*Action item:*
Please show every line from the entries that carries the word "mant".

Segment Start: Extracted data

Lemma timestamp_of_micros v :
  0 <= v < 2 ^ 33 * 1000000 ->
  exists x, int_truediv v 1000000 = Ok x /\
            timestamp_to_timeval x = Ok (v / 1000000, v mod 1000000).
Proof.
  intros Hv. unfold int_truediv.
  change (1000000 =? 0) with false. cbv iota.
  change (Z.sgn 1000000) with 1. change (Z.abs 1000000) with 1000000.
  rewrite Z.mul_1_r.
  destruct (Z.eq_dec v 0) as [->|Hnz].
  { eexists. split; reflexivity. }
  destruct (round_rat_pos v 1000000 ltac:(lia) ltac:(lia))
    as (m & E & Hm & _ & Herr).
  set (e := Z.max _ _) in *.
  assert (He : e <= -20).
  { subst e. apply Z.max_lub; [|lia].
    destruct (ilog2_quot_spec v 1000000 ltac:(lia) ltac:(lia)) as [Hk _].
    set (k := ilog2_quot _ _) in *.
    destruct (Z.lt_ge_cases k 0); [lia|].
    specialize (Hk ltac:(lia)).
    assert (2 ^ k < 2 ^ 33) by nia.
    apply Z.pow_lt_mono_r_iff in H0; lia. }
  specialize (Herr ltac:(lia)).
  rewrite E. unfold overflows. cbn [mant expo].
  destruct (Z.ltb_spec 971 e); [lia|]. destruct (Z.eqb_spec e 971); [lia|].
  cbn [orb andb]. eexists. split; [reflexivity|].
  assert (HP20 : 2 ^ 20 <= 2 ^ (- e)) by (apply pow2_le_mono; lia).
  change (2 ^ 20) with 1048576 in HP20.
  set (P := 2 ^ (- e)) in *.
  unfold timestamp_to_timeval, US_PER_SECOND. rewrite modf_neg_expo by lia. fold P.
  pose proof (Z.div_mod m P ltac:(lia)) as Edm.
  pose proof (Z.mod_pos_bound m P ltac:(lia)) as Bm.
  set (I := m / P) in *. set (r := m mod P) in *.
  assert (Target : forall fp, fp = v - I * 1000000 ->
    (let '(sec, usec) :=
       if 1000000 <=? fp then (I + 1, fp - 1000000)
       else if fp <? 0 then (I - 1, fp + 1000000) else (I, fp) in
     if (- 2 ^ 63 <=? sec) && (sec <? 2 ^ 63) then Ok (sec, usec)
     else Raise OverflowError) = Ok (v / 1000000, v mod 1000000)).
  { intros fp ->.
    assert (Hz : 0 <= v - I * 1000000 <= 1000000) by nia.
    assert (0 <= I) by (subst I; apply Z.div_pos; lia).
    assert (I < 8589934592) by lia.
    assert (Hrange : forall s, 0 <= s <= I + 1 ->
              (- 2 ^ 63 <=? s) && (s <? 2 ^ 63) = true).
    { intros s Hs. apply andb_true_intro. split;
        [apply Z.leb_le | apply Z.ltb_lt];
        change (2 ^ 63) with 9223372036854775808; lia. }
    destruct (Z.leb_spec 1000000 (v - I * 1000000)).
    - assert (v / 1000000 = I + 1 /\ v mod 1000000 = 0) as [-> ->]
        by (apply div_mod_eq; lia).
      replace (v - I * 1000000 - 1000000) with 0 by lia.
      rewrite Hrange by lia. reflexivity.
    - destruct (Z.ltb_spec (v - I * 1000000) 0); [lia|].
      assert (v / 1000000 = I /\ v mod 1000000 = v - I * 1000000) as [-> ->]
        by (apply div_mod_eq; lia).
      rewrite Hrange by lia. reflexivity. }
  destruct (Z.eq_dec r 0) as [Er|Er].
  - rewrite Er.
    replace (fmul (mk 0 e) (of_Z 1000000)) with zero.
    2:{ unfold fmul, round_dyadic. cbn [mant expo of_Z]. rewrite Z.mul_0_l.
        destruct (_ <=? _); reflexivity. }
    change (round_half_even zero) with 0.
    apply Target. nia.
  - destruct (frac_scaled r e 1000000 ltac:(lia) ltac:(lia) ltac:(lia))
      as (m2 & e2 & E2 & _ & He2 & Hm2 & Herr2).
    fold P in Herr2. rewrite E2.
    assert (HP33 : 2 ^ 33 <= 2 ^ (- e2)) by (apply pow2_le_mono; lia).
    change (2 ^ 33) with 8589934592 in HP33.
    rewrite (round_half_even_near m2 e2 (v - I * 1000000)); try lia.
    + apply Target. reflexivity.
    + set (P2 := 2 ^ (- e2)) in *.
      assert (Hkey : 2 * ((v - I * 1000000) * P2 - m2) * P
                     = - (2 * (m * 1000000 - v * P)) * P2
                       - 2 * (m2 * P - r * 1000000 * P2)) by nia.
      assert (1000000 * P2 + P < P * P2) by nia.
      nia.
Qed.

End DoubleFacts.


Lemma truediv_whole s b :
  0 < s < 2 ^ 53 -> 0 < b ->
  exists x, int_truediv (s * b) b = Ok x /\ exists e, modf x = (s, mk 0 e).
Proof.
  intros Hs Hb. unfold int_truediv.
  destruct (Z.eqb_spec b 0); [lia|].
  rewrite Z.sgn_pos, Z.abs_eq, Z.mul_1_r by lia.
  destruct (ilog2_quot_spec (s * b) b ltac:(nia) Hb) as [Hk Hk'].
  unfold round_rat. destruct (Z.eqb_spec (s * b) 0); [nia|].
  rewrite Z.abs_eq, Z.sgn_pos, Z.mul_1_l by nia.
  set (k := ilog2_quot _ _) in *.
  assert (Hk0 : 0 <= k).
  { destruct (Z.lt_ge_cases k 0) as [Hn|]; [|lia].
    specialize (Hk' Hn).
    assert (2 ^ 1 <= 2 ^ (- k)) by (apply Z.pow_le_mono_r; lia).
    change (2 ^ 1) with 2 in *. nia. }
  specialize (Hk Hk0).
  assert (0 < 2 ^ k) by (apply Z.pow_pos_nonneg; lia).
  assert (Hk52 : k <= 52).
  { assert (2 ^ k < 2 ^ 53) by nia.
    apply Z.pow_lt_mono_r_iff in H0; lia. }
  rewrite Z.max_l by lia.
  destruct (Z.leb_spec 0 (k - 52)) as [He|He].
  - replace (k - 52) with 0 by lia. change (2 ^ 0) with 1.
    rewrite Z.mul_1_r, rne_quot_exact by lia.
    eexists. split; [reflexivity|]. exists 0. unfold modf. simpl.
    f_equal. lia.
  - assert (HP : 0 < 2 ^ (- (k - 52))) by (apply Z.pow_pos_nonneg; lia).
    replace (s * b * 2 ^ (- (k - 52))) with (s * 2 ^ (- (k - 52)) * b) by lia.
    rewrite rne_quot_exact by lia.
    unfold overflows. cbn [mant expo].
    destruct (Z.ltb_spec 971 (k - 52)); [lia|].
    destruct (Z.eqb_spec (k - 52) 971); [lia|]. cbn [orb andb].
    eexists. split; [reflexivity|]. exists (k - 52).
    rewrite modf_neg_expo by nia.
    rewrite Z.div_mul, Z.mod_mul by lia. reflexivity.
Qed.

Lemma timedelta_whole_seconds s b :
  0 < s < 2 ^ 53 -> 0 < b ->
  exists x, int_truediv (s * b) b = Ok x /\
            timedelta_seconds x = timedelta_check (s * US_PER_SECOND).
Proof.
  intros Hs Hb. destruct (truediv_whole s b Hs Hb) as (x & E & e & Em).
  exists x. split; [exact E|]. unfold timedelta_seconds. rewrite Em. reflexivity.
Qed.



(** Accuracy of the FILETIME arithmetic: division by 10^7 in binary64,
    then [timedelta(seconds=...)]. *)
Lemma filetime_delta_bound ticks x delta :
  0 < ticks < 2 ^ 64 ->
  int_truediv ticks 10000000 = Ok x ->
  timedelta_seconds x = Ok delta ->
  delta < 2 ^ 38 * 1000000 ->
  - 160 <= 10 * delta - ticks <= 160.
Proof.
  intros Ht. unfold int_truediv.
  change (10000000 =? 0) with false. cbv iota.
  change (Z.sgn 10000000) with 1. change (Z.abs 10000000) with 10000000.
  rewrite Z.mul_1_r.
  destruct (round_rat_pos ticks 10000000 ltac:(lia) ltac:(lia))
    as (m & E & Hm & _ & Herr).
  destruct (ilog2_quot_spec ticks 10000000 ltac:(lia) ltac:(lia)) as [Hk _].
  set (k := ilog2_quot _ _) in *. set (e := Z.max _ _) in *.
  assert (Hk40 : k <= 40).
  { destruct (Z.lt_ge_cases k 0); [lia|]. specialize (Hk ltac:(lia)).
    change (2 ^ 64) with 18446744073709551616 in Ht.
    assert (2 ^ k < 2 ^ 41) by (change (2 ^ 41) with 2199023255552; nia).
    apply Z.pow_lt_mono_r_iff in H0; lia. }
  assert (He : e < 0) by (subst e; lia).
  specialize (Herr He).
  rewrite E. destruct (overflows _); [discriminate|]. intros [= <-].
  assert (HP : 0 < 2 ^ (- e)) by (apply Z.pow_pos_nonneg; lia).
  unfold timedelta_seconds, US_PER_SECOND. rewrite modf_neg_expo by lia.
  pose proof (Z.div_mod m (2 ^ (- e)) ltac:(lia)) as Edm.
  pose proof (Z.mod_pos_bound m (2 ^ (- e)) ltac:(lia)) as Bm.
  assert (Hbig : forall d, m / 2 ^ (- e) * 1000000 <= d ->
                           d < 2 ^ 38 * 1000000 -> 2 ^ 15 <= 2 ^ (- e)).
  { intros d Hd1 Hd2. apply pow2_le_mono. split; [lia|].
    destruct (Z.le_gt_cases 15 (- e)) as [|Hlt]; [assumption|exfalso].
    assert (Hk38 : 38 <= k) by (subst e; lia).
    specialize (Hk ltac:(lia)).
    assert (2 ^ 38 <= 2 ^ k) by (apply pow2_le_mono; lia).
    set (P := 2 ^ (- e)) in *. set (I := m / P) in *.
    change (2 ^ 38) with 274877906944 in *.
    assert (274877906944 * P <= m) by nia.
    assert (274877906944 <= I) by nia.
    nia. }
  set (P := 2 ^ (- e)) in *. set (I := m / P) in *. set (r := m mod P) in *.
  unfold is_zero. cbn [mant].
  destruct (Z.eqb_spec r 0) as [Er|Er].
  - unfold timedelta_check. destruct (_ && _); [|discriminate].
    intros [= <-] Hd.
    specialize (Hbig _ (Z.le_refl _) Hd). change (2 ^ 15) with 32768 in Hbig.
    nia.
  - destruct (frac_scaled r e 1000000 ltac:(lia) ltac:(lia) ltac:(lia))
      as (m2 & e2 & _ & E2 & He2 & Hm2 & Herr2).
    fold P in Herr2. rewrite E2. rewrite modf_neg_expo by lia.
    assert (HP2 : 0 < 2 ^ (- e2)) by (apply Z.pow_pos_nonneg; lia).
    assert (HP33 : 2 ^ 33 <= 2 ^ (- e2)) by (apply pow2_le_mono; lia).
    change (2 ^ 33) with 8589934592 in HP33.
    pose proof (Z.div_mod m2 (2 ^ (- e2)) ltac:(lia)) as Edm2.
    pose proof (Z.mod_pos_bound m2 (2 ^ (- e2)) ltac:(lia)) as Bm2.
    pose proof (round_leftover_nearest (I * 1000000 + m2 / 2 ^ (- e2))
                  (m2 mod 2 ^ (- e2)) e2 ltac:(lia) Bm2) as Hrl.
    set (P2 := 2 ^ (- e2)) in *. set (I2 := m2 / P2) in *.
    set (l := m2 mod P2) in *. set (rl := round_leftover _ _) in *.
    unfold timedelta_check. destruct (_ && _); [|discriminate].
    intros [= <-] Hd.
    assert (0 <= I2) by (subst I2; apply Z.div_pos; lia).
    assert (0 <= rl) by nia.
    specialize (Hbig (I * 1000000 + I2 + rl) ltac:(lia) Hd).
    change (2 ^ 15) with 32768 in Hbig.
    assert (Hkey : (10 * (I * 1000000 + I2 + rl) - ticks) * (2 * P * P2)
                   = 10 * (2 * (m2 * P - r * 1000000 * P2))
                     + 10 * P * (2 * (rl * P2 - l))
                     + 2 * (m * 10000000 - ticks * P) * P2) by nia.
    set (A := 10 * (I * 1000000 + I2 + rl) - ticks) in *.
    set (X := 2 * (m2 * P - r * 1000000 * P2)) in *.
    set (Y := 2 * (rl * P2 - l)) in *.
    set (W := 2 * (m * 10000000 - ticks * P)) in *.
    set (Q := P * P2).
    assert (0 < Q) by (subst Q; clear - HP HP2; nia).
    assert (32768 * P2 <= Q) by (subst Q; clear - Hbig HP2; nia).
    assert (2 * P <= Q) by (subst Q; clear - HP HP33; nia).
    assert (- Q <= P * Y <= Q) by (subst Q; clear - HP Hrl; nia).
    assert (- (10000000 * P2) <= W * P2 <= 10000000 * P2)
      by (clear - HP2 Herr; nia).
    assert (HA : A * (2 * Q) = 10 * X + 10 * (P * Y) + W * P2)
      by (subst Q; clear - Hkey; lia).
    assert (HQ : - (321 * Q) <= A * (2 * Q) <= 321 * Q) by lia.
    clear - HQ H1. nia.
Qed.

Segment End: Extracted data
Segment Start: Extracted data

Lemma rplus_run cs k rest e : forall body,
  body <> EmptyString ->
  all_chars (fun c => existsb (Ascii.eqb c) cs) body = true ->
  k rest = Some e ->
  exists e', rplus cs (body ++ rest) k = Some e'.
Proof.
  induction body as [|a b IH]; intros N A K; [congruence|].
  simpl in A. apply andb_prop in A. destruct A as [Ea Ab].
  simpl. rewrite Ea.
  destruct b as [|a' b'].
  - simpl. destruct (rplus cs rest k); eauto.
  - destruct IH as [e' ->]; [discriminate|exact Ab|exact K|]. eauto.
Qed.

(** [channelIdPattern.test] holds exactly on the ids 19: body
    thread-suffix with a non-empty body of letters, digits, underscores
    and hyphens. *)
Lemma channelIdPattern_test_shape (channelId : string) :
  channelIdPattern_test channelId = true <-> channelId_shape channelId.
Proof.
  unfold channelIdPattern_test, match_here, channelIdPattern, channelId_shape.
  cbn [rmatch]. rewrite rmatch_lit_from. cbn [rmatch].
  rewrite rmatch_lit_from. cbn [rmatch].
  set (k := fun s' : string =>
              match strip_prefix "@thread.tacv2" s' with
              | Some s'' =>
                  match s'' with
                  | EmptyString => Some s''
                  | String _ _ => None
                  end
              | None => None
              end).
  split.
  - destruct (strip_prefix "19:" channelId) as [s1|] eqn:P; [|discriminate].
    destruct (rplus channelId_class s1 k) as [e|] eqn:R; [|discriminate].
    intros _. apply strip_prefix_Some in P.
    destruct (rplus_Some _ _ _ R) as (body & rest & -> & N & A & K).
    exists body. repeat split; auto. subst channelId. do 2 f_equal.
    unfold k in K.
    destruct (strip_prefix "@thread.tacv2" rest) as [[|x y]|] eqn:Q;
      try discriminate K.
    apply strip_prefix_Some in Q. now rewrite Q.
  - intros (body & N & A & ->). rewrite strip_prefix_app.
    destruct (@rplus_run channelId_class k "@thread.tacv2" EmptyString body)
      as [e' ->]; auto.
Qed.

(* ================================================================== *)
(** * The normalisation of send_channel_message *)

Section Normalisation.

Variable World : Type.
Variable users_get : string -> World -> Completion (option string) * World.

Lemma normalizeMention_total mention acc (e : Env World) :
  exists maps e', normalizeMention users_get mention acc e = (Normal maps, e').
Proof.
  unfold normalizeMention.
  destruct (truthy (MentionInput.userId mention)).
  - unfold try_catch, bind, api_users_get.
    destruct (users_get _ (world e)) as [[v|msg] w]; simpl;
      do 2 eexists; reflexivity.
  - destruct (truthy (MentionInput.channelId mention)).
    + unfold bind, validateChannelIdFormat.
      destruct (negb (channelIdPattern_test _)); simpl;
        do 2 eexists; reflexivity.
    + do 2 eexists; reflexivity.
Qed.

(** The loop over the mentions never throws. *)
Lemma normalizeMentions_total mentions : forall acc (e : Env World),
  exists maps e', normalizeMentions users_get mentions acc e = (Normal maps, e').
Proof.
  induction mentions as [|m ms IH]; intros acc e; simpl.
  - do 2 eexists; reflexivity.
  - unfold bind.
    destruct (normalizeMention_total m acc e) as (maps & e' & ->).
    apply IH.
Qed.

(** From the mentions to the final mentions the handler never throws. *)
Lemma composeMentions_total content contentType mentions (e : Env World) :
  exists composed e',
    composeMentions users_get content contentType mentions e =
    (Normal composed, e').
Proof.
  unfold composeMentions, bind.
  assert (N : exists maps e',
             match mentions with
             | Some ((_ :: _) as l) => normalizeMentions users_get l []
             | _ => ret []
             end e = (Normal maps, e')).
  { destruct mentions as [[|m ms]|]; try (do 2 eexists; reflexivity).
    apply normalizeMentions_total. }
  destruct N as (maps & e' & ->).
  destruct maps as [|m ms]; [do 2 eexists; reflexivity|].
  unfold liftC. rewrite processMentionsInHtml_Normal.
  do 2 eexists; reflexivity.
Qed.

Segment End: Extracted data
Segment Start: Extracted data

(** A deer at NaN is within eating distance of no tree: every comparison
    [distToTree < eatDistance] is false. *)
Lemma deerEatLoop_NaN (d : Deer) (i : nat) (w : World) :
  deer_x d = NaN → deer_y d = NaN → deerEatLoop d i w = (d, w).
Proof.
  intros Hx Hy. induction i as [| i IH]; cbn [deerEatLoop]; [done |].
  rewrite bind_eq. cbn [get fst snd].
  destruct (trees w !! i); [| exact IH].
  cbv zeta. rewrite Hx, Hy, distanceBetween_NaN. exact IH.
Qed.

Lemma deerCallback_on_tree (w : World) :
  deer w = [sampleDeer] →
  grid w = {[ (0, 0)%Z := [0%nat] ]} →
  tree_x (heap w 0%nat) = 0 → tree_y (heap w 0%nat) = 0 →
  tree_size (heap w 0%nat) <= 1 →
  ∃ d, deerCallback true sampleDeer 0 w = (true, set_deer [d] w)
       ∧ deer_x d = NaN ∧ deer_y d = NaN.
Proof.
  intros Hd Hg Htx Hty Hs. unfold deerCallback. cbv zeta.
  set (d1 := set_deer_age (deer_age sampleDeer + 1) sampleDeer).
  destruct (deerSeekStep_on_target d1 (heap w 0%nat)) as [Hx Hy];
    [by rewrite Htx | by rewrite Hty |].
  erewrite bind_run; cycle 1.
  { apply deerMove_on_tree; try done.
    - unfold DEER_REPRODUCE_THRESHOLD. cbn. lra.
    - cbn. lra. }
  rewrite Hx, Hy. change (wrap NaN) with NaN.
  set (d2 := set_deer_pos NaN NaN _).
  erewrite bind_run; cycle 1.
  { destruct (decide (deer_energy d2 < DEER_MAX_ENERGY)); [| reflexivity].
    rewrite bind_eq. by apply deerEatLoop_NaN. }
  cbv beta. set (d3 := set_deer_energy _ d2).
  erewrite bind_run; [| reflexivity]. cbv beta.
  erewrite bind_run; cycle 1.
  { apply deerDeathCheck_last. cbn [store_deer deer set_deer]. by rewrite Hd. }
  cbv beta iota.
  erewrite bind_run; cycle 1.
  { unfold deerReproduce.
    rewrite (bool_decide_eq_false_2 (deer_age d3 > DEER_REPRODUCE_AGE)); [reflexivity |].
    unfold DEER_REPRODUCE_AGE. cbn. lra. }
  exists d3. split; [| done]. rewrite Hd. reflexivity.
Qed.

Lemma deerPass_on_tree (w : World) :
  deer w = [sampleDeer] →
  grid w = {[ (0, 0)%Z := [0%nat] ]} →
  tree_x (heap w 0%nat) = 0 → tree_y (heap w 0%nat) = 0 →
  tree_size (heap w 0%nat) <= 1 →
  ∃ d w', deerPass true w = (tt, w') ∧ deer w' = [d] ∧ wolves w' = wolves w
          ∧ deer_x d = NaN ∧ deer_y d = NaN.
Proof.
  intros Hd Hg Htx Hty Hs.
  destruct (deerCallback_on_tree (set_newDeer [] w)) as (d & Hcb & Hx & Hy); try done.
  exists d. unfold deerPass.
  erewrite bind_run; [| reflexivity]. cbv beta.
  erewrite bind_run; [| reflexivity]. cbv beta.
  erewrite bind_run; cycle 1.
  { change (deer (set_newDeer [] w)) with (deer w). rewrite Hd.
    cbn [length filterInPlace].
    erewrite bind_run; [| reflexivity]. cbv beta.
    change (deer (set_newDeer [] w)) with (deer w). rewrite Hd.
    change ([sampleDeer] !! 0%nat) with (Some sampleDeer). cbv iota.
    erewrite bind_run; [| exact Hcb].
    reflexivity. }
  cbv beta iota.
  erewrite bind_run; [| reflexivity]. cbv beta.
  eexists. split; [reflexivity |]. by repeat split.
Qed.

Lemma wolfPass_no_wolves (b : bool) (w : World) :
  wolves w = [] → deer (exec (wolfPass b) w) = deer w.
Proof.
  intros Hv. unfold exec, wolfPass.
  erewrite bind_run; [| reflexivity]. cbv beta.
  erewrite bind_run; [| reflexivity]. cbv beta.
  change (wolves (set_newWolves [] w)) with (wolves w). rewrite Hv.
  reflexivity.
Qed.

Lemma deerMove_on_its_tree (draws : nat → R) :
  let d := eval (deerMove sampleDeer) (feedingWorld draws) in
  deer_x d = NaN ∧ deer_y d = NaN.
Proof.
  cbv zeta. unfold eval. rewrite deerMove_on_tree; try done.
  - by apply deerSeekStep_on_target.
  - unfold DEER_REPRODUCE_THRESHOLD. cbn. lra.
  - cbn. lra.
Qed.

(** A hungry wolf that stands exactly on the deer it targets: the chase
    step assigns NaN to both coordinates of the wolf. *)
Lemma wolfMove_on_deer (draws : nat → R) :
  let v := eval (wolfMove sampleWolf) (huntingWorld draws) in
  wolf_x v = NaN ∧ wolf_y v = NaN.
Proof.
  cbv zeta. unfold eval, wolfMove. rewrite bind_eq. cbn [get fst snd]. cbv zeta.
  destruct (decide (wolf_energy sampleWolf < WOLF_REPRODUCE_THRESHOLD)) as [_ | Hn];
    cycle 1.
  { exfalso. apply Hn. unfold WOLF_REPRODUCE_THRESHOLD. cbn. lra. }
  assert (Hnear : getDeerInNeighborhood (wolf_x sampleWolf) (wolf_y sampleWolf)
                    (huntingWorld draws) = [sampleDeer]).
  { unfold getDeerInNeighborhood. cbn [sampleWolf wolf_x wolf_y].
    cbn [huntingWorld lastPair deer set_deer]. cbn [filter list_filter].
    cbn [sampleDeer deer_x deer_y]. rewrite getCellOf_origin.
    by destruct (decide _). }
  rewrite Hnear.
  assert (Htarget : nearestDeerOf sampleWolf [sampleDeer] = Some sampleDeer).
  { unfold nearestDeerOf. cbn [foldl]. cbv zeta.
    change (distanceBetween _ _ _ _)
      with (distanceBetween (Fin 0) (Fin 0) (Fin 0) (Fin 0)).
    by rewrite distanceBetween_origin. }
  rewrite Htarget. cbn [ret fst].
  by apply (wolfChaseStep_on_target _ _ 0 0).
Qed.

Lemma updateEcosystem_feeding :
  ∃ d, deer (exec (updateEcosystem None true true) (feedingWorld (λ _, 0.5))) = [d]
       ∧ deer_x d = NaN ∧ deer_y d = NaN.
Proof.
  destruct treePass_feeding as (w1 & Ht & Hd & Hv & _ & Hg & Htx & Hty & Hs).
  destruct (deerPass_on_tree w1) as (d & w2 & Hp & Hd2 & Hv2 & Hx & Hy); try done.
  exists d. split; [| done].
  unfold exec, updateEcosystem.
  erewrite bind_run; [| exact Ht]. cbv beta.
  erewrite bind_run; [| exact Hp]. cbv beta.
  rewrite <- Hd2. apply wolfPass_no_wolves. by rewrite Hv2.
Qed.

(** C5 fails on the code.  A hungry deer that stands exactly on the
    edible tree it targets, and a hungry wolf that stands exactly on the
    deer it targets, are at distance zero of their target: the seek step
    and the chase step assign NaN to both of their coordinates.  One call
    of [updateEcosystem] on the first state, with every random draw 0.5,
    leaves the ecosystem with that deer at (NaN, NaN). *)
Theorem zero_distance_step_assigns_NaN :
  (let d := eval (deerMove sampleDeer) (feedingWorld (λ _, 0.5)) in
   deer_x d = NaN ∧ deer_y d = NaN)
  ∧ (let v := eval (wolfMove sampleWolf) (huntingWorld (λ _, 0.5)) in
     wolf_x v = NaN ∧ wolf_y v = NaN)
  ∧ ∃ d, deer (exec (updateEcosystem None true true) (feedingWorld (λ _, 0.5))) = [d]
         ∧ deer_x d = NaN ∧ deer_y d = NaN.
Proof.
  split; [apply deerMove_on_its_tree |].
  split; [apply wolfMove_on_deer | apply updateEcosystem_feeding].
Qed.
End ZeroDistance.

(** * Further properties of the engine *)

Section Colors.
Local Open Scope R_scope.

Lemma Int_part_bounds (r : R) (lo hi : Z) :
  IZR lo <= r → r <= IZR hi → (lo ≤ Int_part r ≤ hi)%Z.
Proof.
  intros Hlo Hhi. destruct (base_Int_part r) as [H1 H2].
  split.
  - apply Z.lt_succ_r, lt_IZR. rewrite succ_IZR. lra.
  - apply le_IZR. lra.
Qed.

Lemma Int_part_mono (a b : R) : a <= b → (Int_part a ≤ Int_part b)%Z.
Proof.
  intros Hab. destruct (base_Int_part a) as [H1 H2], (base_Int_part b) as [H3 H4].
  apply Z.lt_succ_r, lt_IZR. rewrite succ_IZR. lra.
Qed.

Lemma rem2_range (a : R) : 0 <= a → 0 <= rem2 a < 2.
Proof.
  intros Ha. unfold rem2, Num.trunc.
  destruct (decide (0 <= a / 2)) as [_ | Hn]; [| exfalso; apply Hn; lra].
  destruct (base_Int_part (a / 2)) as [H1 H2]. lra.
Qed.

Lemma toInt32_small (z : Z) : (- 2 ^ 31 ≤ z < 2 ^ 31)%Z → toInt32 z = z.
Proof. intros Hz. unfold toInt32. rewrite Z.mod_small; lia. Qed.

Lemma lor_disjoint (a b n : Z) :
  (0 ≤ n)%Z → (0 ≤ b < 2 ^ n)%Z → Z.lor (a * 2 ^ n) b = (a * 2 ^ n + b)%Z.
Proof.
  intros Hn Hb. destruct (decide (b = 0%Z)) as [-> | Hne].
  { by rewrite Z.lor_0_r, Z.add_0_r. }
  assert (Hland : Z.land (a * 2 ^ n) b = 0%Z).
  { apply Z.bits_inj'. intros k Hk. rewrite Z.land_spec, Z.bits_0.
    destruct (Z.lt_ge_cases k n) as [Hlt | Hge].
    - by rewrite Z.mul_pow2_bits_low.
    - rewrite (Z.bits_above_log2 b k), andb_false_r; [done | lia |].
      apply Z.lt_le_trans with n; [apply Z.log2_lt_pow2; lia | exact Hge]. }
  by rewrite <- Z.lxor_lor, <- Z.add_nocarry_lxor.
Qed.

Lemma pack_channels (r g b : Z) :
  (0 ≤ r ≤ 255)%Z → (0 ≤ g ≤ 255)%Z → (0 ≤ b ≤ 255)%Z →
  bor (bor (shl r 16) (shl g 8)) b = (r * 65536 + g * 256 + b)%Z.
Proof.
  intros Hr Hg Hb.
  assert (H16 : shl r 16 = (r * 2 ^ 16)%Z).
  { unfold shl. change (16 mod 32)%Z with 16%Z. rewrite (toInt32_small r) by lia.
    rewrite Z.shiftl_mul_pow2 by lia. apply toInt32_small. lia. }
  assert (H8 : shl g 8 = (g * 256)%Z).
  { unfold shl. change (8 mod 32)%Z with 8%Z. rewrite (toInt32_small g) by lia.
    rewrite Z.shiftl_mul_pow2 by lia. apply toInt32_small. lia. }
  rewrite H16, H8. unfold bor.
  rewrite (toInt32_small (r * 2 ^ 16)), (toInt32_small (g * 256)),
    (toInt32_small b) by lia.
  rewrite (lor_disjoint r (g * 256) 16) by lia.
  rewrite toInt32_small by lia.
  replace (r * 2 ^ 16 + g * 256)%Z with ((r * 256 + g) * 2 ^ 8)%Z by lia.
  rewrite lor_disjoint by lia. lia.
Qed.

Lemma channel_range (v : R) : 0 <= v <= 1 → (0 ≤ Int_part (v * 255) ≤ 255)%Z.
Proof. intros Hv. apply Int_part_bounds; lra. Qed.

Segment End: Extracted data

*Task answer:*
  rewrite E. unfold overflows. cbn [mant expo].
    2:{ unfold fmul, round_dyadic. cbn [mant expo of_Z]. rewrite Z.mul_0_l.
    unfold overflows. cbn [mant expo].
  unfold is_zero. cbn [mant].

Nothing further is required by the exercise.